Responsibilities and Performance Objectives
- Employ the existing (and develop new) Machine Learning algorithms that can find (predictive) patterns in large multi-modal data.
- Provide innovative solutions for business problems (e.g., by translating complex commercial problems to Machine Learning problems).
- Be an active member of teams that provide the business with AI-first apps, and data-driven insights and strategies.
- Participate in, lead, and create cross-functional projects and training.
- Communicate (both oral and written) with colleagues and stakeholders (both internal and external).
- For more senior candidates: Lead, inspire and mentor junior scientists and research assistants (interns).
Both senior candidates (i.e., with years of relevant academic and/or industrial experience) and junior candidates are welcome to apply; we have and will offer positions appropriate to expertise and level of experience.
The minimum required skills include:
- An advanced degree (e.g., PhD) in a numeric discipline (e.g., Statistics, Machine Learning, Computer Science, Engineering, and Physics).

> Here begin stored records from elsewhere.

(** * Trivia API: question store, pagination, search and quiz selection

    A shallow embedding of [backend/flaskr/__init__.py].  Every request
    handler becomes a function from the request parameters and the
    database state to an HTTP outcome (and, for the two writers, the new
    database state).  [abort(code)] is the [Abort] outcome, a
    [jsonify(...), status] return is the [Ok] outcome. *)

From Stdlib Require Import ZArith Ascii String.
From stdpp Require Import base tactics option list sorting strings pretty gmap.

Local Open Scope Z_scope.

(** ** The object model ([models.py]) *)

(** Modelled from the spec: [models.Question] is not part of the sources
    at hand.  The data model gives it the columns [id], [question],
    [answer], [category] (the category id kept in its textual form) and
    [difficulty]; [format] exposes exactly these five fields. *)
Module Question.

Record t : Type := make
  { id : Z;
    question : string;
    answer : string;
    category : string;
    difficulty : Z }.

(** The dictionary returned by [Question.format()]. *)
Record dict : Type := mk_dict
  { d_id : Z;
    d_question : string;
    d_answer : string;
    d_category : string;
    d_difficulty : Z }.

Definition format (q : t) : dict :=
  {| d_id := id q;
     d_question := question q;
     d_answer := answer q;
     d_category := category q;
     d_difficulty := difficulty q |}.

End Question.

(** Modelled from the spec: [models.Category], a pair of a unique id and
    a display label [type]. *)
Module Category.

Record t : Type := make
  { id : Z;
    type : string }.

End Category.

(** ** The database *)

(** The two tables, in storage order, and the sequence that hands out
    question ids. *)
Record db : Type := mk_db
  { questions : list Question.t;
    categories : list Category.t;
    question_seq : Z }.

(** Primary keys are unique and every id in use was drawn from the
    sequence. *)
Record db_wf (d : db) : Prop := mk_db_wf
  { wf_question_ids : NoDup (Question.id <$> questions d);
    wf_category_ids : NoDup (Category.id <$> categories d);
    wf_question_seq : Forall (λ q, Question.id q < question_seq d) (questions d) }.

(** ** Python values used by the handlers *)

(** [str(n)] for an integer. *)
Definition str (n : Z) : string := pretty n.

(** Truth value of a string and of an integer; a missing key gives
    [None], which is falsy. *)
Definition truthy_str (s : option string) : bool :=
  match s with
  | None => false
  | Some s => negb (String.eqb s "")
  end.

Definition truthy_int (n : option Z) : bool :=
  match n with
  | None => false
  | Some n => negb (n =? 0)
  end.

(** [all(xs)] *)
Definition all (xs : list bool) : bool := forallb (λ b, b) xs.

(** Bound adjustment of a slice [l[start:stop]] on a sequence of length
    [len]: a negative bound counts from the end, and both are clamped to
    [0..len]. *)
Definition slice_bound (len i : Z) : Z :=
  if i <? 0 then Z.max (i + len) 0 else Z.min i len.

(** [l[start:stop]] *)
Definition py_slice {A} (l : list A) (start stop : Z) : list A :=
  let len := Z.of_nat (length l) in
  let lo := slice_bound len start in
  let hi := slice_bound len stop in
  take (Z.to_nat (hi - lo)) (drop (Z.to_nat lo) l).

(** ** Outcomes *)

Inductive outcome (A : Type) : Type :=
  | Ok (status : Z) (body : A)
  | Abort (code : Z).
Arguments Ok {A} status body.
Arguments Abort {A} code.

(** The registered error handlers turn an abort code into the JSON
    envelope [(success, error, message)]. *)
Definition error_envelope (code : Z) : option (bool * Z * string) :=
  if code =? 400 then Some (false, 400, "Bad request. Please check your input."%string)
  else if code =? 404 then Some (false, 404, "The requested resource could not be found."%string)
  else if code =? 405 then Some (false, 405, "This HTTP method is not allowed for the requested URL."%string)
  else if code =? 422 then Some (false, 422, "Unprocessable request."%string)
  else if code =? 500 then Some (false, 500, "Something went wrong on the server."%string)
  else None.
Lemma dsort_length (n : nat) l :
  Forall (λ r, 0 ≤ f r) l →
  Z.of_nat (length (dsort f (Z.of_nat n) l)) = below f (Z.of_nat n) l.
Proof.
  intros Hl. induction n as [|n IH].
  - rewrite dsort_nonpos by done. by rewrite below_none.
  - rewrite dsort_succ, length_app, Nat2Z.inj_add, IH.
    replace (Z.of_nat (S n)) with (Z.of_nat n + 1) by lia.
    by rewrite below_succ.
Qed.

(** Where the [t]-th record of class [j] sits in [dsort]. *)
Lemma dsort_get (n : nat) l j t :
  Forall (λ r, 0 ≤ f r) l →
  0 ≤ j < Z.of_nat n → 0 ≤ t < occ f j l →
  vec_get (dsort f (Z.of_nat n) l) (below f j l + t)
  = filter (λ r, f r = j) l !! Z.to_nat t.
Proof.
  intros Hl Hj Ht. pose proof (below_nonneg j l).
  rewrite vec_get_lookup by lia.
  induction n as [|n IH]; [lia|].
  pose proof (dsort_length n l Hl) as Hlen.
  rewrite dsort_succ.
  destruct (decide (j = Z.of_nat n)) as [->|Hne].
  - rewrite lookup_app_r by lia. f_equal. lia.
  - rewrite lookup_app_l; [apply IH; lia|].
    pose proof (below_block j (Z.of_nat n) l). lia.
Qed.

(** Every position of [dsort] is the [t]-th of some class [j]. *)
Lemma dsort_position (n : nat) l pos :
  Forall (λ r, 0 ≤ f r) l →
  0 ≤ pos < below f (Z.of_nat n) l →
  ∃ j t, 0 ≤ j < Z.of_nat n ∧ 0 ≤ t < occ f j l ∧ pos = below f j l + t.
Proof.
  intros Hl. induction n as [|n IH]; intros Hpos.
  - rewrite below_none in Hpos by done. lia.
  - destruct (decide (pos < below f (Z.of_nat n) l)) as [Hlt|Hge].
    + destruct IH as (j & t & ? & ? & ?); [lia|].
      exists j, t. split_and!; [lia..|done].
    + exists (Z.of_nat n), (pos - below f (Z.of_nat n) l).
      replace (Z.of_nat (S n)) with (Z.of_nat n + 1) in Hpos by lia.
      rewrite below_succ in Hpos. split_and!; lia.
Qed.

End distribution.

(** ** Filters *)

Section filters.
Context {A : Type}.
Implicit Types (l : list A) (P Q : A → Prop).

Lemma filter_all P `{!∀ x, Decision (P x)} l : Forall P l → filter P l = l.
Proof.
  induction 1 as [|x l Hx Hl IH]; [done|].
  by rewrite filter_cons_True, IH.
Qed.

Lemma filter_none P `{!∀ x, Decision (P x)} l :
  Forall (λ x, ¬ P x) l → filter P l = [].
Proof.
  induction 1 as [|x l Hx Hl IH]; [done|].
  by rewrite filter_cons_False.
Qed.

Lemma filter_ext_elem P Q `{!∀ x, Decision (P x), !∀ x, Decision (Q x)} l :
  (∀ x, x ∈ l → P x ↔ Q x) → filter P l = filter Q l.
Proof.
  induction l as [|x l IH]; intros HPQ; [done|].
  rewrite !filter_cons, IH by (intros; apply HPQ; by right).
  apply decide_ext, HPQ. left.
Qed.

Lemma filter_comm P Q `{!∀ x, Decision (P x), !∀ x, Decision (Q x)} l :
  filter P (filter Q l) = filter Q (filter P l).
Proof. rewrite !list_filter_filter. apply list_filter_iff. tauto. Qed.

Lemma filter_join P `{!∀ x, Decision (P x)} (ls : list (list A)) :
  filter P (mjoin ls) = mjoin (filter P <$> ls).
Proof.
  induction ls as [|b ls IH]; [done|]. simpl.
  by rewrite filter_app, IH.
Qed.

Lemma filter_disjoint_app P Q
  `{!∀ x, Decision (P x), !∀ x, Decision (Q x)} l :
  (∀ x, P x → Q x → False) →
  filter P l ++ filter Q l ≡ₚ filter (λ x, P x ∨ Q x) l.
Proof.
  intros HPQ. induction l as [|x l IH]; [done|].
  rewrite !filter_cons.
  destruct (decide (P x)) as [HP|HP], (decide (Q x)) as [HQ|HQ];
    [by destruct (HPQ x)|..].
  - rewrite decide_True by auto. simpl. by rewrite IH.
  - rewrite decide_True by auto. rewrite <-IH. by rewrite Permutation_middle.
  - rewrite decide_False by tauto. done.
Qed.

End filters.

(** ** Properties of the distribution sort *)

Section distribution_facts.
Context (f : record → Z).
Implicit Types (l arr : list record) (j R : Z) (r : record).

Lemma dsort_filter_range (n : nat) l :
  dsort f (Z.of_nat n) l ≡ₚ filter (λ r, 0 ≤ f r < Z.of_nat n) l.
Proof.
  induction n as [|n IH].
  - rewrite dsort_nonpos by done. rewrite filter_none; [done|].
    apply Forall_forall. lia.
  - rewrite dsort_succ, IH, filter_disjoint_app by lia.
    erewrite list_filter_iff; [done|]. intros r. simpl. lia.
Qed.

Lemma dsort_perm R l :
  Forall (λ r, 0 ≤ f r < R) l → dsort f R l ≡ₚ l.
Proof.
  intros Hl. destruct (decide (0 ≤ R)) as [HR|HR].
  - rewrite <-(Z2Nat.id R), dsort_filter_range by done.
    rewrite filter_all; [done|]. eapply Forall_impl; [exact Hl|].
    simpl. lia.
  - destruct l as [|r l]; [by rewrite dsort_nonpos by lia|].
    apply Forall_cons in Hl as [? _]. lia.
Qed.

Lemma filter_dsort (P : record → Prop) `{!∀ r, Decision (P r)} R l :
  filter P (dsort f R l) = dsort f R (filter P l).
Proof.
  unfold dsort. rewrite filter_join, <-list_fmap_compose.
  f_equal. apply list_fmap_ext. intros _ j _. simpl. apply filter_comm.
Qed.

(** Records of a single class are left as they are. *)
Lemma dsort_one_class (n : nat) l c :
  0 ≤ c < Z.of_nat n → Forall (λ r, f r = c) l →
  dsort f (Z.of_nat n) l = l.
Proof.
  intros Hc Hl. induction n as [|n IH]; [lia|].
  rewrite dsort_succ. destruct (decide (c = Z.of_nat n)) as [->|Hne].
  - rewrite filter_all by done.
    assert (dsort f (Z.of_nat n) l = []) as ->; [|done].
    apply elem_of_nil_inv. intros r [Hr Hf]%elem_of_dsort.
    rewrite Forall_forall in Hl. specialize (Hl r Hr). lia.
  - rewrite IH by lia. rewrite filter_none; [by rewrite app_nil_r|].
    eapply Forall_impl; [exact Hl|]. simpl. lia.
Qed.

(** Stability, in its general form: a sub-collection that lies within
    one class comes out in input order. *)
Lemma dsort_filter (P : record → Prop) `{!∀ r, Decision (P r)} R l :
  Forall (λ r, 0 ≤ f r < R) l →
  (∀ a b, a ∈ l → b ∈ l → P a → P b → f a = f b) →
  filter P (dsort f R l) = filter P l.
Proof.
  intros Hl HP. rewrite filter_dsort.
  destruct (filter P l) as [|a l'] eqn:Hfl.
  { unfold dsort. apply join_nil_2, Forall_fmap, Forall_forall. done. }
  rewrite <-Hfl.
  assert (a ∈ filter P l) as [HPa Ha]%list_elem_of_filter
    by (rewrite Hfl; left).
  rewrite Forall_forall in Hl. pose proof (Hl a Ha).
  rewrite <-(Z2Nat.id R) by lia.
  apply (dsort_one_class _ _ (f a)); [lia|].
  apply Forall_forall. intros b [HPb Hb]%list_elem_of_filter. by apply HP.
Qed.

(** Sortedness by a measure [h] that refines the classes. *)
Lemma dsort_sorted_by (h : record → Z) R l :
  (∀ j, sorted_by h (filter (λ r, f r = j) l)) →
  (∀ a b, a ∈ l → b ∈ l → f a < f b → h a ≤ h b) →
  sorted_by h (dsort f R l).
Proof.
  intros Hcl Hcross. destruct (decide (0 ≤ R)) as [HR|HR];
    [|rewrite dsort_nonpos by lia; constructor].
  rewrite <-(Z2Nat.id R) by done.
  induction (Z.to_nat R) as [|n IH]; [rewrite dsort_nonpos by done; constructor|].
  rewrite dsort_succ. apply StronglySorted_app.
  split_and!; [|exact IH|apply Hcl].
  intros a b [Ha Hfa]%elem_of_dsort [Hfb Hb]%list_elem_of_filter.
  apply Hcross; [done..|lia].
Qed.

Lemma dsort_sorted R l : sorted_by f (dsort f R l).
Proof.
  apply dsort_sorted_by; [|lia].
  intros j. apply sorted_by_const with j, Forall_forall.
  by intros r [? _]%list_elem_of_filter.
Qed.

(** A list that is sorted by class already is a fixed point. *)
Lemma dsort_of_sorted R l :
  Forall (λ r, 0 ≤ f r < R) l → sorted_by f l → dsort f R l = l.
Proof.
  intros Hl Hs. apply (sorted_by_classes_eq f); [apply dsort_sorted|done|].
  intros v. apply dsort_filter; [done|]. congruence.
Qed.

End distribution_facts.

(** ** The three loops of a counting pass *)

Section histogram.
Context (f : record → Z) (R : Z).
Implicit Types (l arr p s : list record) (count : list Z) (c : Z → Z).

Lemma below_le_length j l : below f j l ≤ Z.of_nat (length l).
Proof. unfold below. pose proof (length_filter (λ r, f r < j) l). lia. Qed.

Lemma incr_holds count c i :
  holds count R c → 0 ≤ i < R →
  ∃ count', incr count i = Some count'
            ∧ holds count' R (λ j, if decide (j = i) then c j + 1 else c j).
Proof.
  intros Hc Hi. unfold incr. rewrite (proj2 Hc i Hi). simpl.
  destruct (holds_set _ _ _ i (c i + 1) Hc Hi) as (count' & -> & Hc').
  eexists. split; [done|]. eapply holds_ext; [|exact Hc'].
  intros j _. simpl. case_decide; congruence.
Qed.

(** Frequency count: [count[f rec]++] for every record. *)
Lemma frequency_holds l : ∀ count c,
  holds count R c → Forall (λ r, 0 ≤ f r < R) l →
  ∃ count', foldM (λ count r, incr count (f r)) l count = Some count'
            ∧ holds count' R (λ j, c j + occ f j l).
Proof.
  induction l as [|r l IH]; intros count c Hc Hl; simpl.
  - eexists. split; [done|]. eapply holds_ext; [|exact Hc].
    intros. rewrite occ_nil. lia.
  - apply Forall_cons in Hl as [Hr Hl].
    destruct (incr_holds _ _ (f r) Hc Hr) as (count1 & -> & Hc1). simpl.
    destruct (IH _ _ Hc1 Hl) as (count' & -> & Hc').
    eexists. split; [done|]. eapply holds_ext; [|exact Hc'].
    intros j _. simpl. rewrite occ_cons. repeat case_decide; lia.
Qed.
(** X11.  Whatever the stream and however the callback ends, the
    invocations it has made are: first invocations of display handlers,
    each under a MIME key present in [_handle_display_data]; then
    invocations of result handlers, each under a key present in
    [_run_commands] and with the code of this [execute_code] call.  No
    display handler runs after a result handler, and a result handler
    runs only when the stream holds exactly one [execute_result] block. *)
Theorem callback_invocations
    (self : KernelConnection) (code : string) (reply : list json)
    (s s' : hstate) (r : outcome unit) :
  callback self code reply s = (r, s') ->
  exists displays results,
    st_calls s' = st_calls s ++ displays ++ results /\
    List.Forall (display_entry self) displays /\
    List.Forall (result_entry self code) results /\
    (results <> [] ->
     exists result,
       extract_content reply MSG_TYPE_EXECUTE_RESULT = Ok [result]).
Proof.
  unfold callback, sbind. intros H.
  destruct (display_step self reply s) as [[[]|e] s1] eqn:Hd.
  - destruct (adds_display_step _ _ _ _ _ Hd) as (ds & Hs1 & Hds & _).
    unfold result_step, sbind, slift in H.
    destruct (extract_content reply MSG_TYPE_EXECUTE_RESULT)
      as [[|result [|]]|]; try (inversion H; subst; exists ds, [];
        rewrite app_nil_r; by repeat split).
    destruct (adds_result_block _ _ _ _ _ _ H) as (rs & Hs' & Hrs & _).
    exists ds, rs. rewrite Hs', Hs1, <- app_assoc. repeat split; eauto.
  - inversion H; subst.
    destruct (adds_display_step _ _ _ _ _ Hd) as (ds & Hs1 & Hds & _).
    exists ds, []. rewrite app_nil_r. by repeat split.
Qed.

Lemma callback_invocations_witness :
  exists displays results,
    [(DisplayCall "text/a" (JNum 1), @Raise unit TypeError)] =
      [] ++ displays ++ results /\
    List.Forall (display_entry (connection_ab TypeError)) displays /\
    List.Forall (result_entry (connection_ab TypeError) "1+1") results.
Proof.
  destruct (callback_invocations (connection_ab TypeError) "1+1"
              stream_no_result empty_state
              {| st_view := [];
                 st_calls :=
                   [(DisplayCall "text/a" (JNum 1), Raise TypeError)] |}
              (Raise TypeError) eq_refl)
    as (ds & rs & H1 & H2 & H3 & _).
  by exists ds, rs.
Defined.

(** X12.  MIME keys without a registered handler are ignored in silence.
    On a stream of well-formed envelopes with at most one execute result,
    if no key of a display payload is in [_handle_display_data] and no
    key of the result payload is in [_run_commands], the callback returns
    normally and leaves the view and the record exactly as they were. *)
Theorem callback_ignores_unregistered
    (self : KernelConnection) (code : string) (reply : list json)
    (s : hstate) :
  Forall (fun message => well_formed message = true) reply ->
  (length (contents_of reply MSG_TYPE_EXECUTE_RESULT) <= 1)%nat ->
  matched_display_calls self reply = [] ->
  matched_result_calls self code reply = [] ->
  callback self code reply s = (Ok tt, s).
Proof.
  intros Hwf Hlen Hd Hr.
  destruct (display_step_ok self reply s Hwf) as [s1 H1].
  { rewrite Hd. by intros c v r []. }
  destruct (result_step_ok self code reply s1 Hwf Hlen) as [s2 H2].
  { rewrite Hr. by intros c v r []. }
  assert (s1 = s) as ->.
  { destruct (adds_display_step _ _ _ _ _ H1) as (ds & Hs1 & _ & Hq).
    apply Hq. apply display_step_invoked in H1.
    rewrite Hd, app_nil_r in H1. unfold invoked in H1.
    rewrite Hs1, map_app in H1.
    apply (f_equal (@length _)) in H1.
    rewrite length_app, !length_map in H1.
    destruct ds; [done|cbn in H1; lia]. }
  assert (s2 = s) as ->.
  { pose proof H2 as H2'. unfold result_step, sbind, slift in H2'.
    destruct (extract_content reply MSG_TYPE_EXECUTE_RESULT)
      as [[|result [|]]|]; try by inversion H2'.
    destruct (adds_result_block _ _ _ _ _ _ H2') as (rs & Hs2 & _ & Hq).
    apply Hq. apply result_step_invoked in H2.
    rewrite Hr, app_nil_r in H2. unfold invoked in H2.
    rewrite Hs2, map_app in H2.
    apply (f_equal (@length _)) in H2.
    rewrite length_app, !length_map in H2.
    destruct rs; [done|cbn in H2; lia]. }
  unfold callback, sbind. by rewrite H1.
Qed.

Lemma callback_ignores_unregistered_witness :
  callback (connection_ab TypeError) "1+1" stream_unknown
    {| st_view := ["before"]; st_calls := [] |}
  = (Ok tt, {| st_view := ["before"]; st_calls := [] |}).
Proof.
  apply callback_ignores_unregistered.
  - repeat constructor.
  - vm_compute. lia.
  - reflexivity.
  - reflexivity.
Defined.

(** ** The worker, further *)

Section WorkerMore.
Context {W : Type}.
Variable kernel : json -> connection.

Implicit Types (s : system W) (t : task W) (l : list (event W)) (w : W).

Lemma replay_snoc ts t w :
  replay kernel (ts ++ [t]) w =
  match _communicate kernel (task_message t) with
  | Ok reply => snd (task_callback t reply (replay kernel ts w))
  | Raise _ => replay kernel ts w
  end.
Proof. unfold replay. by rewrite fold_left_app. Qed.

Lemma world_replay_step w0 s s' :
  step kernel s s' ->
  dispatcher_invariant kernel s ->
  (exists finished,
     started (log s) = finished ++ current (worker s) /\
     world s = replay kernel finished w0) ->
  exists finished,
    started (log s') = finished ++ current (worker s') /\
    world s' = replay kernel finished w0.
Proof.
  intros Hstep (_ & _ & Hreply & _) (finished & Hstarted & Hworld).
  destruct Hstep as [t s|s s' Hrun].
  - exists finished. cbn. rewrite started_app. cbn.
    by rewrite app_nil_r.
  - unfold run_step in Hrun. destruct (worker s) as [|t|t reply] eqn:Hw.
    + destruct (message_queue s) as [|t rest]; [discriminate Hrun|].
      inversion Hrun; subst; clear Hrun. cbn in *.
      exists finished. rewrite started_app, Hstarted. cbn.
      by rewrite app_nil_r.
    + cbn in Hstarted.
      destruct (_communicate kernel (task_message t)) as [reply|err] eqn:Hc;
        inversion Hrun; subst; clear Hrun; cbn;
        rewrite started_app; cbn; rewrite app_nil_r.
      * by exists finished.
      * exists (finished ++ [t]). rewrite app_nil_r. split; [done|].
        by rewrite replay_snoc, Hc.
    + cbn in Hstarted.
      destruct (task_callback t reply (world s)) as [r w] eqn:Hcb.
      inversion Hrun; subst; clear Hrun. cbn.
      rewrite started_app. cbn. rewrite started_printed, !app_nil_r.
      exists (finished ++ [t]). split; [by rewrite app_nil_r|].
      by rewrite replay_snoc, Hreply, <- Hworld, Hcb.
Qed.

End WorkerMore.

- Scientific expertise and applied experience in Machine Learning (ideally, a combination of excellent academic research and high-impact commercial projects).
- In depth understanding of common Machine Learning algorithms (e.g., for classification, regression and clustering).
- In depth knowledge of advanced statistical theories, methodologies, and inference tools (e.g., hypothesis testing, (generalized) linear models, additive models, mixture models, non-parametric models).
- Proven track record in some of the advanced topics such as Bayesian inference, hierarchical models, deep learning, Gaussian processes, and causal inference.
- Advanced programming skills in Python and/or R (and their related data processing, Machine Learning, and visualization libraries).
- Practical experience in preparing data for Machine Learning (e.g., using SQL and/or NoSQL technologies).
- Completion of at least one significant project (equivalent of a great PhD research project, and/or a high-impact commercial project) in applied Machine Learning.
- Excellent (written and oral) communication skills.
An ideal candidate (is not required to, but) will also have:
- Integration of Machine Learning algorithms with big-data platforms (e.g., Spark) and high-performance computing ecosystems (e.g., CUDA).
- Programming in C++ and/or Java.
- Deployment of algorithms as real time / highly available services.
- Integration with front-end systems (e.g., HTML5/ native mobile apps).
- Employing Machine Learning in collaborative commercial settings (e.g., using DevOps methodologies and tools such as GitHub), ideally, in collaboration with product development teams.
- Leading scientific projects.
- Publication record in (and willingness to represent AIG in) top statistic (e.g., JRSS, JASA, Bka, AoS, JRSB, Bcs, and JCGS) and/or machine learning (e.g., AI, TPAMI, IJCV, and JMLR) journals and conferences (e.g., NIPS, ICML, AAAI, CVPR, IJCAI, ACL, EMNLP, and AISTATS).
- Experience of working with engineering and design / product teams.
- Senior candidates should have proven ability to engage with business, formulate technical problems from business needs and craft solutions to shape business priorities.
It has been and will continue to be the policy of American International Group, Inc., its subsidiaries and affiliates to be an Equal Opportunity Employer. We provide equal opportunity to all qualified individuals regardless of race, color, religion, age, gender, gender expression, national origin, veteran status, disability or any other legally protected categories.
At AIG, we believe that diversity and inclusion are critical to our future and our mission - creating a foundation for a creative workplace that leads to innovation, growth, and profitability. Through a wide variety of programs and initiatives, we invest in each employee, seeking to ensure that our people are not only respected as individuals, but also truly valued for their unique perspectives.